The hop being a plant of great importance in the article of brewing, we shall consider what relates to the culture and management of it, under the following heads:
Of Soil. As for the choice of their hop grounds, they esteem the richest and strongest grounds the most proper; and if it be rocky within two or three feet of the surface the hops will prosper well; but they will by no means thrive on a stiff clay or spongy wet land.
The Kentish planters account new land best for hops; they plant their hop gardens with apple-trees at a large distance, and with cherry-trees between; and when the land hath done its best for hops, which they reckon it will in about 10 years, the trees may begin to bear. The cherry-trees last about 30 years; and by that time the apple-trees are large, they cut down the cherry-trees.
The Essex planters account a moory land the most proper for hops.
As to the situation of a hop-ground, one that inclines clines to the south or west is the most eligible; but if it be exposed to the north-east or south-west winds, there should be a shelter of some trees at a distance, because the north-east winds are apt to nip the tender shoots in the spring; and the south-west winds frequently break and blow down the poles at the latter end of the summer, and very much endanger the hops.
In the winter-time provide your soil and manure for the hop-ground against the following spring.
If the dung be rotten, mix it with two or three parts of common earth, and let it incorporate together till you have occasion to make use of it in making your hop hills; but if it be new dung, then let it be mixed as before till the spring in the next year, for new dung is very injurious to hops.

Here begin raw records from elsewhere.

Lemma safe_digits p : Zpos p < 2 ^ 53 → Zpos (digits2_pos p) ≤ 53.
Proof.
  intros Hp. pose proof (digits2_pos_bounds p) as [Hlo _].
  assert (2 ^ (Zpos (digits2_pos p) - 1) < 2 ^ 53) as Hlt by lia.
  apply Z.pow_lt_mono_r_iff in Hlt; lia.
Qed.

Lemma binary_round_safe s p :
  Zpos p < 2 ^ 53 →
  binary_round 53 1024 s p 0 = S754_finite s (Js.mant p) (Js.expo p).
Proof.
  intros Hp. apply (canonical_round s p 0); [by apply safe_digits|done].
Qed.

Lemma of_Z_pos p :
  Zpos p < 2 ^ 53 → Js.of_Z (Zpos p) = S754_finite false (Js.mant p) (Js.expo p).
Proof. apply binary_round_safe. Qed.

Lemma of_Z_neg p :
  Zpos p < 2 ^ 53 → Js.of_Z (Zneg p) = S754_finite true (Js.mant p) (Js.expo p).
Proof. apply binary_round_safe. Qed.

Lemma normalize_scaled z (J : Z) :
  Js.safe z → 0 ≤ J ≤ 1000 →
  binary_normalize 53 1024 (z * 2 ^ J) (- J) false = Js.of_Z z.
Proof.
  intros Hz HJ. unfold Js.safe in Hz.
  destruct z as [|c|c].
  - done.
  - assert (Zpos c * 2 ^ J = Zpos (Pos.shiftl c (Z.to_N J))) as ->.
    { rewrite Zpos_shiftl, Z2N.id by lia. done. }
    cbn [binary_normalize]. rewrite of_Z_pos by lia.
    replace (- J) with (- Z.of_N (Z.to_N J)) by lia.
    apply canonical_round; [apply safe_digits|]; lia.
  - assert (Zneg c * 2 ^ J = Zneg (Pos.shiftl c (Z.to_N J))) as ->.
    { change (Zneg c) with (- Zpos c).
      change (Zneg (Pos.shiftl c (Z.to_N J)))
        with (- Zpos (Pos.shiftl c (Z.to_N J))).
      rewrite Zpos_shiftl, Z2N.id by lia. lia. }
    cbn [binary_normalize]. rewrite of_Z_neg by lia.
    replace (- J) with (- Z.of_N (Z.to_N J)) by lia.
    apply canonical_round; [apply safe_digits|]; lia.
Qed.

Dung of all sorts was formerly more commonly made use of than it is now, especially when rotted and turned to mould, and they who have no other manure must use it; which if they do, cows or hogs dung, or human ordure mixed with mud, may be a proper compost, because hops delight most in a manure that is cool and moist.
Planting. Hops require to be planted in a situation so open, as that the air may freely pass round and between them, to dry up and dissipate the moisture, whereby they will not be subject to fire-blatts, which often destroy the middles of large plantations while the outsides remain unhurt.

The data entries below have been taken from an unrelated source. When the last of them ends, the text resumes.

(** Calls of [streamPodLogs] for which everything works, and for
    which the stream is refused. *)
Definition logsFine : Ocp.LogEnv := Ocp.mkLogEnv None None None None.
Definition streamRefused : Ocp.LogEnv :=
  Ocp.mkLogEnv None (Some "stream refused") None None.

End Examples.

(** * Properties *)

Section RangeFacts.
Import GoLib.

Lemma ascending_fair : fairRange ascending.
Proof. intros keys. apply merge_sort_Permutation. Qed.

Lemma descending_fair : fairRange descending.
Proof.
  intros keys. unfold descending.
  rewrite <- Permutation_rev. apply merge_sort_Permutation.
Qed.

Lemma fair_one {K : Type} (rng : MapRange K) (k : K) :
  fairRange rng -> rng [k] = [k].
Proof.
  intros Hf. apply Permutation_length_1_inv. symmetry. apply Hf.
Qed.

Lemma fair_two {K : Type} (rng : MapRange K) (a b : K) :
  fairRange rng -> rng [a; b] = [a; b] \/ rng [a; b] = [b; a].
Proof.
  intros Hf. apply Permutation_length_2_inv. symmetry. apply Hf.
Qed.

End RangeFacts.

Section PruneFacts.
Import GoLib Spec.

Local Abbreviation count := (count_occ string_dec).

Lemma elems_length (s : slice) : fits s -> length (elems s) = len s.
Proof. unfold elems, fits. intros H. rewrite length_take. lia. Qed.

Lemma indexOf_spec (key : string) (l : list string) :
  match indexOf key l with
  | Some x =>
      (x < length l)%nat /\ l !! x = Some key
      /\ take x l = take x (removeFirst key l)
      /\ removeFirst key l = take x l ++ drop (S x) l
      /\ (forall j, (j < x)%nat -> l !! j <> Some key)
      /\ count (drop (S x) l) key = pred (count l key)
  | None => ~ In key l /\ removeFirst key l = l
  end.
Proof.
  induction l as [| e l IH]; cbn [indexOf removeFirst].
  - split; [intros [] | reflexivity].
  - destruct (String.eqb_spec e key) as [-> | Hne].
    + cbn [length take drop lookup list_lookup app].
      split; [lia |]. split; [reflexivity |]. split; [reflexivity |].
      split; [reflexivity |]. split; [intros j Hj; lia |].
      rewrite count_occ_cons_eq by reflexivity. reflexivity.
    + destruct (indexOf key l) as [x |]; cbn [fmap option_fmap option_map].
      * destruct IH as (Hx & Hl & Ht & Hr & Hj & Hc). cbn [length].
        split; [lia |]. split; [exact Hl |]. split; [cbn; rewrite Ht; reflexivity |].
        split; [cbn; rewrite Hr; reflexivity |].
        split; [intros [| j] Hlt; cbn; [congruence | apply Hj; lia] |].
        rewrite count_occ_cons_neq by assumption. exact Hc.
      * destruct IH as [Hin Hr]. split; [| rewrite Hr; reflexivity].
        intros [Heq | H]; [exact (Hne Heq) | exact (Hin H)].
Qed.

As for the preparation of the ground for planting, it should, in the preceding winter, be ploughed and harrowed even; and then lay upon it in heaps a good quantity of fresh rich earth, or well rotted dung and earth mixed together, sufficient to put half a bushel in every hole to plant the hops in, unless the natural ground be very fresh and good.

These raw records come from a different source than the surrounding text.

(** * The AFU420 property layer of tiscamera

    A shallow embedding of [src/libusb/AFU420PropertyImpl.cpp]: the four
    property classes [AFU420PropertyIntegerImpl], [AFU420PropertyDoubleImpl],
    [AFU420PropertyBoolImpl] and [AFU420PropertyEnumImpl], their constructors
    and their get/set/validate members.

    Every member function that locks [m_cam] is a computation over a [World]:
    whether the device object still owns the backend, the state of the camera
    behind it, and the list of calls that reached the backend. *)

From Stdlib Require Import ZArith List String Bool Lia Sorted SpecFloat.
Import ListNotations.
Local Open Scope Z_scope.

(** ** Error codes and results *)

(** Modelled from the spec: [tcam::status] is declared in a header that is not
    part of the sources.  The constructors are the enumerators named in
    [AFU420PropertyImpl.cpp]; [OtherStatus] stands for every other enumerator,
    which only a backend can produce. *)
Inductive status : Type :=
| Success
| UndefinedError
| PropertyOutOfBounds
| PropertyValueDoesNotExist
| ResourceNotLockable
| OtherStatus (code : Z).

(** [outcome::result<T>]; [outcome::result<void>] is [result unit]. *)
Inductive result (T : Type) : Type :=
| success (v : T)
| failure (e : status).
Arguments success {T} v.
Arguments failure {T} e.

(** [if (r)] on a result: true when it holds a value. *)
Definition has_value {T : Type} (r : result T) : bool :=
  match r with
  | success _ => true
  | failure _ => false
  end.

(** What a call can do besides returning: [std::map::at] throws
    [std::out_of_range] on a missing key, and a floating-integral conversion
    whose truncated value does not fit the destination has undefined
    behaviour. *)
Inductive abnormal : Type :=
| std_out_of_range
| undefined_behaviour.

Inductive completion (T : Type) : Type :=
| returns (v : T)
| aborts (why : abnormal).
Arguments returns {T} v.
Arguments aborts {T} why.

(** ** Fixed-width integers *)

(** The value of an [int64_t] converted to [int] (32 bits, two's complement). *)
Definition to_int (z : Z) : Z := (z + 2 ^ 31) mod 2 ^ 32 - 2 ^ 31.

Definition is_int (z : Z) : bool := (- 2 ^ 31 <=? z) && (z <? 2 ^ 31).

Definition is_int64 (z : Z) : bool := (- 2 ^ 63 <=? z) && (z <? 2 ^ 63).

(** ** [double] *)

(** IEEE 754 binary64, in the Standard Library's specification of floats. *)
Definition double : Type := spec_float.

Definition prec : Z := 53.
Definition emax : Z := 1024.

(** [a > b] on doubles: false as soon as one side is a NaN. *)
Definition double_gt (a b : double) : bool := SFltb b a.

(** [a <= b] on doubles. *)
Definition double_le (a b : double) : bool := SFleb a b.

Definition is_nan (d : double) : bool :=
  match d with
  | S754_nan => true
  | _ => false
  end.

(** The implicit conversion [int64_t -> double]: the nearest double, ties to
    even. *)
Definition int64_to_double (z : Z) : double := binary_normalize prec emax z 0 false.

(** The value of a finite double with its fractional part discarded. *)
Definition truncate (d : double) : option Z :=
  match d with
  | S754_zero _ => Some 0
  | S754_finite s m e =>
      let magnitude :=
        match e with
        | Z0 => Zpos m
        | Zpos _ => Zpos m * 2 ^ e
        | Zneg _ => Zpos m / 2 ^ (- e)
        end in
      Some (if s then - magnitude else magnitude)
  | S754_infinity _ | S754_nan => None
  end.

(** The implicit conversion [double -> int64_t]: truncation toward zero,
    undefined when the truncated value is not an [int64_t]. *)
Definition double_to_int64 (d : double) : option Z :=
  match truncate d with
  | Some z => if is_int64 z then Some z else None
  | None => None
  end.

(** The double [d] is finite and its value is exactly the integer [x]:
    [(-1)^s * m * 2^e = x], with the power of two moved to the side where its
    exponent is not negative. *)
Definition represents (d : double) (x : Z) : Prop :=
  match d with
  | S754_zero _ => x = 0
  | S754_finite s m e =>
      (if s then - Zpos m else Zpos m) * 2 ^ Z.max 0 e = x * 2 ^ Z.max 0 (- e)
  | S754_infinity _ | S754_nan => False
  end.

(** ** The backend and the world it lives in *)

(** [AFU420DeviceBackend] is declared in a header that is not part of the
    sources, so its four members are parameters: each acts on the state [Dev]
    of the camera and reports a result.  [Id] is [tcam::afu420::AFU420Property]. *)
Class AFU420DeviceBackend (Id Dev : Type) : Type := {
  get_int : Id -> Dev -> result Z * Dev;
  set_int : Id -> Z -> Dev -> result unit * Dev;
  get_bool : Id -> Dev -> result bool * Dev;
  set_bool : Id -> bool -> Dev -> result unit * Dev
}.

(** A call that reached the backend. *)
Inductive BackendCall (Id : Type) : Type :=
| GetInt (id : Id)
| SetInt (id : Id) (value : Z)
| GetBool (id : Id)
| SetBool (id : Id) (value : bool).
Arguments GetInt {Id} id.
Arguments SetInt {Id} id value.
Arguments GetBool {Id} id.
Arguments SetBool {Id} id value.

(** [owned]: the device object still holds its [shared_ptr] to the backend;
    once it is released every [weak_ptr] to the backend has expired. *)
Record World (Id Dev : Type) : Type := mkWorld {
  owned : bool;
  device : Dev;
  calls : list (BackendCall Id)
}.
Arguments mkWorld {Id Dev} owned device calls.
Arguments owned {Id Dev} w.
Arguments device {Id Dev} w.
Arguments calls {Id Dev} w.

(** The device object drops its backend. *)
Definition release {Id Dev : Type} (w : World Id Dev) : World Id Dev :=
  mkWorld false (device w) (calls w).

(** [std::shared_ptr<AFU420DeviceBackend>]: null, or the device's backend. *)
Inductive shared_ptr : Type :=
| nullptr
| backend.

(** [std::weak_ptr<AFU420DeviceBackend>]: what it was built from. *)
Record weak_ptr : Type := weak_of { observed : shared_ptr }.

(** Computations that read and change the world. *)
Definition M (Id Dev A : Type) : Type := World Id Dev -> A * World Id Dev.

Definition ret {Id Dev A : Type} (a : A) : M Id Dev A := fun w => (a, w).

Definition bind {Id Dev A B : Type} (c : M Id Dev A) (k : A -> M Id Dev B) : M Id Dev B :=
  fun w => let (a, w') := c w in k a w'.

Notation "x <- c ;; k" := (bind c (fun x => k))
  (at level 61, c at next level, right associativity).

Section Backend.
Context {Id Dev : Type} `{Cam : AFU420DeviceBackend Id Dev}.

(** [m_cam.lock()] *)
Definition lock (m_cam : weak_ptr) : M Id Dev shared_ptr :=
  fun w =>
    (match observed m_cam with
     | backend => if owned w then backend else nullptr
     | nullptr => nullptr
     end, w).

(** A member of the backend called through a locked pointer: it runs on the
    device and is recorded. *)
Definition through {A : Type} (call : BackendCall Id) (op : Dev -> result A * Dev)
  : M Id Dev (result A) :=
  fun w =>
    let (r, d) := op (device w) in
    (r, mkWorld (owned w) d (calls w ++ [call])).

(** [ptr->get_int(id)] *)
Definition ptr_get_int (id : Id) : M Id Dev (result Z) :=
  through (GetInt id) (get_int id).

(** [ptr->set_int(id, v)] *)
Definition ptr_set_int (id : Id) (v : Z) : M Id Dev (result unit) :=
  through (SetInt id v) (set_int id v).

(** [ptr->get_bool(id)] *)
Definition ptr_get_bool (id : Id) : M Id Dev (result bool) :=
  through (GetBool id) (get_bool id).

(** [ptr->set_bool(id, v)] *)
Definition ptr_set_bool (id : Id) (v : bool) : M Id Dev (result unit) :=
  through (SetBool id v) (set_bool id v).
End Backend.

(** ** Static descriptors and flags *)

(** Modelled from the spec: [tcamprop1::prop_type] is declared outside the
    sources; these are the value kinds of the property contracts. *)
Inductive prop_type : Type :=
| Boolean
| Integer
| Float
| Command
| Enumeration.

Definition prop_type_eqb (a b : prop_type) : bool :=
  match a, b with
  | Boolean, Boolean | Integer, Integer | Float, Float
  | Command, Command | Enumeration, Enumeration => true
  | _, _ => false
  end.

(** What [tcamprop1::find_prop_static_info] returns: a kind tag and a pointer
    to the descriptor ([None] is the null pointer). *)
Record prop_static_info (Info : Type) : Type := mk_static_info {
  type : prop_type;
  info_ptr : option Info
}.
Arguments mk_static_info {Info} type info_ptr.
Arguments type {Info} p.
Arguments info_ptr {Info} p.

(** [PropertyFlags] is a bit mask; [operator|] is bitwise or. *)
Definition PropertyFlags : Type := Z.

Definition flags_or (a b : PropertyFlags) : PropertyFlags := Z.lor a b.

The hills where the hops are to be planted should be eight or nine feet asunder, that the air may freely pass between them; for in close plantations they are very subject to what the hop-planters call the fire-blatt.
If the ground is intended to be ploughed with horses between the hills, it will be best to plant them in squares chequerwise; but if the ground is so small that it may be done with the breast-plough or spade, the holes should be ranged in a quincunx form. Which way ever you make use of, a stake should be stuck down at all the places where the hills are to be made.
Persons ought to be very curious in the choice of the plants as to the kind of hop; for if the hop-garden be planted with a mixture of several sorts of hops that ripen at several times, it will cause a great deal of trouble, and be a great detriment to the owner.
The two best sorts are the white and the gray bind; the latter is a large square hop, more hardy, and is the more plentiful bearer, and ripens later than the former.
There is also another sort of the white bind, which ripens a week or ten days before the common; but this is tenderer, and a less plentiful bearer; but it has this advantage, that it comes first to market.
But if three grounds, or three distant parts of one ground, be planted with these three sorts, there will be this convenience, that they may be picked successively as they become ripe. The sets should be five or six inches long, with three or more joints or buds on them.
If there be a sort of hop you value, and would increase plants and sets from, the superfluous binds may be laid down when the hops are tied, cutting off the tops, and burying them in the hill; or when the hops are dressed, all the cuttings may be saved; for almost every part will grow, and become a good set the next spring.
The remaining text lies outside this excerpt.